For the entries that follow, restate word for word the line containing "Definition available (c", the line containing "(** The first", and every line that lies between them.

Stored data
__________
(* ===== verification/CacheHeat.v ===== *)
(** Policies over the expert cache between requests ([src/runtime/decode_boundary.h] and
    [Engine::reheat], [warm_cache_from_heat] of [engine.cpp]): how many slots a layer could be
    admitted to, waiting until there are enough, and the turn-boundary pass that trades the
    coldest residents for candidates of the static heat order.

    The code asks the store one locked question at a time.  What other threads do in between is
    an argument: a list of store operations at each such point. *)

From S2P Require Import Prelude Types Floats Manifest Slab ShardSet ExpertStore Planner.

(** ** Capacity at a decode boundary *)

Record DecodeBoundaryCapacity := mkCapacity {
  db_free : Z; db_filling : Z; db_pinned : Z; db_evictable : Z; db_guarded : Z; db_completed : Z; db_max_guard : Z }.
#[export] Instance DecodeBoundaryCapacity_eta : Eta DecodeBoundaryCapacity := fun c =>
  mkCapacity (db_free c) (db_filling c) (db_pinned c) (db_evictable c) (db_guarded c) (db_completed c) (db_max_guard c).
Definition available (c : DecodeBoundaryCapacity) : Z := u32 (db_free c + db_evictable c).

Definition count_slot (completed : Z) (c : DecodeBoundaryCapacity) (s : ExpertSlot) : DecodeBoundaryCapacity :=
  if bool_decide (s_state s = Free) then c <| db_free ::= inc32 |>
  else if bool_decide (s_state s = Filling) then c <| db_filling ::= inc32 |>
  else if bool_decide (s_tier s = Pinned) then c <| db_pinned ::= inc32 |>
  else
    let c := c <| db_max_guard ::= Z.max (s_guard_timeline s) |> in
    if s_guard_timeline s <=? completed then c <| db_evictable ::= inc32 |> else c <| db_guarded ::= inc32 |>.
Definition decode_boundary_capacity (st : ExpertStore) : DecodeBoundaryCapacity :=
  foldl (count_slot (completed_timeline st)) (mkCapacity 0 0 0 0 0 (completed_timeline st) 0) (slots st).

(** The first fill whose slot could become evictable. *)
Definition mutable_fill (st : ExpertStore) : option ExpertKey :=
  s_key <$> List.find (fun s => bool_decide (s_state s = Filling) && negb (bool_decide (s_tier s = Pinned))) (slots st).

Record DecodeBoundaryWait := mkWait { bw_before : DecodeBoundaryCapacity; bw_after : DecodeBoundaryCapacity; bw_waits : Z }.

(** Each element of [slices] is what other threads do while one slice of the wait lasts; when
    the list ends the time is up. *)
Fixpoint settle_loop (required : Z) (before after : DecodeBoundaryCapacity) (waits : Z) (slices : list (list StoreOp)) (st : ExpertStore)
  : Result DecodeBoundaryWait * ExpertStore :=
  if required <=? available after then (Ret (mkWait before after waits), st)
  else
    let again := decode_boundary_capacity st in
    let measured := if required <=? available again then Ret (mkWait before again waits) else Fail ResourceExhausted in
    match mutable_fill st with
    | None => (measured, st)
    | Some k =>
        match slices with
        | [] => (measured, st)
        | others :: slices =>
            let st := (wait_settled k others st).2 in
            settle_loop required before (decode_boundary_capacity st) (u32 (waits + 1)) slices st
        end
    end.
Definition settle_decode_boundary (required timeout_ms : Z) (before : DecodeBoundaryCapacity) (slices : list (list StoreOp)) (st : ExpertStore)
  : Result DecodeBoundaryWait * ExpertStore :=
  if timeout_ms <? 0 then (Fail InvalidArgument, st) else settle_loop required before before 0 slices st.

(** ** Reheating at a turn boundary *)

Record HeatOrder := mkHeatOrder {
  ho_turn : Z; ho_slots : Z; ho_warm : Z; ho_evicted : Z; ho_free_slots : Z; ho_passed : Z; ho_decay : float }.

(** [0.05f] and [0.1f] *)
Definition kWarmFloor : float := f32_lit 13421773 (-28).
Definition kWarmShare : float := f32_lit 13421773 (-27).
Definition floor_heat (head : float) : float := f_max kWarmFloor (f32_mul kWarmShare head).

(** [store_.slot_for(k)->heat]: nothing when the key is no longer there, which the code does
    not ask. *)
Definition heat_of (st : ExpertStore) (k : ExpertKey) : option float := s_heat <$> slot_for k st.
Fixpoint warm_prefix (st : ExpertStore) (floor : float) (heat : list ExpertKey) : Result nat :=
  match heat with
  | [] => Ret O
  | k :: heat =>
      match heat_of st k with
      | None => Fail Internal
      | Some h => if f_geb h floor then n ← warm_prefix st floor heat; Ret (S n) else Ret O
      end
  end.

(** The candidates: the first keys of the static order that are not resident, [limit] at most. *)
Definition absent (st : ExpertStore) (table : list ExpertKey) (limit : nat) : list ExpertKey :=
  take limit (filter (fun k => resident st k = false) table).

(** Evicts the last [n] keys of the order, coldest first, and counts the ones that went. *)
Fixpoint evict_coldest (others : nat -> list StoreOp) (victims : list ExpertKey) (st : ExpertStore) : nat * ExpertStore :=
  match victims with
  | [] => (O, st)
  | k :: victims =>
      let '(r, st) := evict_key k (others (length victims)) st in
      let '(n, st) := evict_coldest others victims st in
      ((if is_ok r then 1 else 0) + n, st)%nat
  end.

(** What other threads do: after the decay, after the order is read, while each victim goes. *)
Record Interference := mkInterference { if_decay : list StoreOp; if_order : list StoreOp; if_evict : nat -> list StoreOp }.
Definition no_interference : Interference := mkInterference [] [] (fun _ => []).

(** The pass up to the backfill: the report and the keys to fetch. *)
Definition reheat_evict (others : Interference) (table : list ExpertKey) (decay : float) (turn : Z) (st : ExpertStore)
  : Result (HeatOrder * list ExpertKey) * ExpertStore :=
  let free := u32 (free_slots st) in
  let st := run_ops (if_decay others) (decay_heat decay st) in
  let heat := heat_order st in
  let n := u32 (Z.of_nat (length heat)) in
  let st := run_ops (if_order others) st in
  match (match heat with [] => Ret f32_zero | k :: _ => match heat_of st k with Some h => Ret h | None => Fail Internal end end) with
  | Fail e => (Fail e, st)
  | Ret head =>
      match warm_prefix st (floor_heat head) heat with
      | Fail e => (Fail e, st)
      | Ret warm =>
          let want := Z.min (if free =? 0 then Z.max 4 (n / 32) else free) (n - Z.of_nat warm) in
          let order := absent st table (Z.to_nat (want + free)) in
          let have := u32 (Z.of_nat (length order)) in
          let want := if have <=? free then 0 else Z.min want (have - free) in
          let '(evicted, st) := evict_coldest (if_evict others) (take (Z.to_nat want) (rev heat)) st in
          let order := take (Z.to_nat (u32 (free + Z.of_nat evicted))) order in
          (Ret (mkHeatOrder turn n (Z.of_nat warm) (Z.of_nat evicted) free (u32 (Z.of_nat (length order))) decay, order), st)
      end
  end.

Section Heat.
Context {E : Type} `{IoEngine E}.
#[local] Abbreviation P := (Planner E).

(** [turn] is [reheat_turn_]; [table] the static heat order. *)
Definition reheat (env : nat -> P -> P) (others : Interference) (gpu_ready : bool) (table : list ExpertKey) (decay : float) (turn : Z) (p : P)
  : Result HeatOrder * Z * P :=
  if negb gpu_ready then (Fail FailedPrecondition, turn, p)
  else if f_ltb decay f32_zero || f_gtb decay f32_one then (Fail InvalidArgument, turn, p)
  else
    let turn := u32 (turn + 1) in
    match reheat_evict others table decay turn (ps_store p) with
    | (Fail e, st) => (Fail e, turn, p <| ps_store := st |>)
    | (Ret (ho, order), st) =>
        let p := p <| ps_store := st |> in
        match order with
        | [] => (Ret ho, turn, p)
        | _ :: _ => match start_backfill env order 2 true p with
                    | (Fail e, p) => (Fail e, turn, p)
                    | (Ret _, p) => (Ret ho, turn, p)
                    end
        end
    end.

(** Fills the cache from the static order; [polls] is what other threads do between two looks
    at the statistics, and the time is up when it ends. *)
Fixpoint warm_loop (polls : list (P -> P)) (p : P) : P :=
  let s := get_stats (ps_store p) in
  if Z.of_nat (length (slots (ps_store p))) <=? st_resident s then p
  else match polls with
       | [] => p
       | step :: polls => if (0 <? st_free s) && negb (backfill_active p) then p else warm_loop polls (step p)
       end.
Definition warm_cache_from_heat (env : nat -> P -> P) (table : list ExpertKey) (polls : list (P -> P)) (p : P) : Result Z * P :=
  let s := get_stats (ps_store p) in
  if (st_free s =? 0) && (st_filling s =? 0) then (Ret (st_resident s), p)
  else
    match start_backfill env table 8 false p with
    | (Fail e, p) => (Fail e, p)
    | (Ret _, p) =>
        let p := stop_backfill (warm_loop polls p) in
        (Ret (st_resident (get_stats (ps_store p))), p)
    end.
End Heat.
__________
● REPLY:
Definition available (c : DecodeBoundaryCapacity) : Z := u32 (db_free c + db_evictable c).

Definition count_slot (completed : Z) (c : DecodeBoundaryCapacity) (s : ExpertSlot) : DecodeBoundaryCapacity :=
  if bool_decide (s_state s = Free) then c <| db_free ::= inc32 |>
  else if bool_decide (s_state s = Filling) then c <| db_filling ::= inc32 |>
  else if bool_decide (s_tier s = Pinned) then c <| db_pinned ::= inc32 |>
  else
    let c := c <| db_max_guard ::= Z.max (s_guard_timeline s) |> in
    if s_guard_timeline s <=? completed then c <| db_evictable ::= inc32 |> else c <| db_guarded ::= inc32 |>.
Definition decode_boundary_capacity (st : ExpertStore) : DecodeBoundaryCapacity :=
  foldl (count_slot (completed_timeline st)) (mkCapacity 0 0 0 0 0 (completed_timeline st) 0) (slots st).

(** The first fill whose slot could become evictable. *)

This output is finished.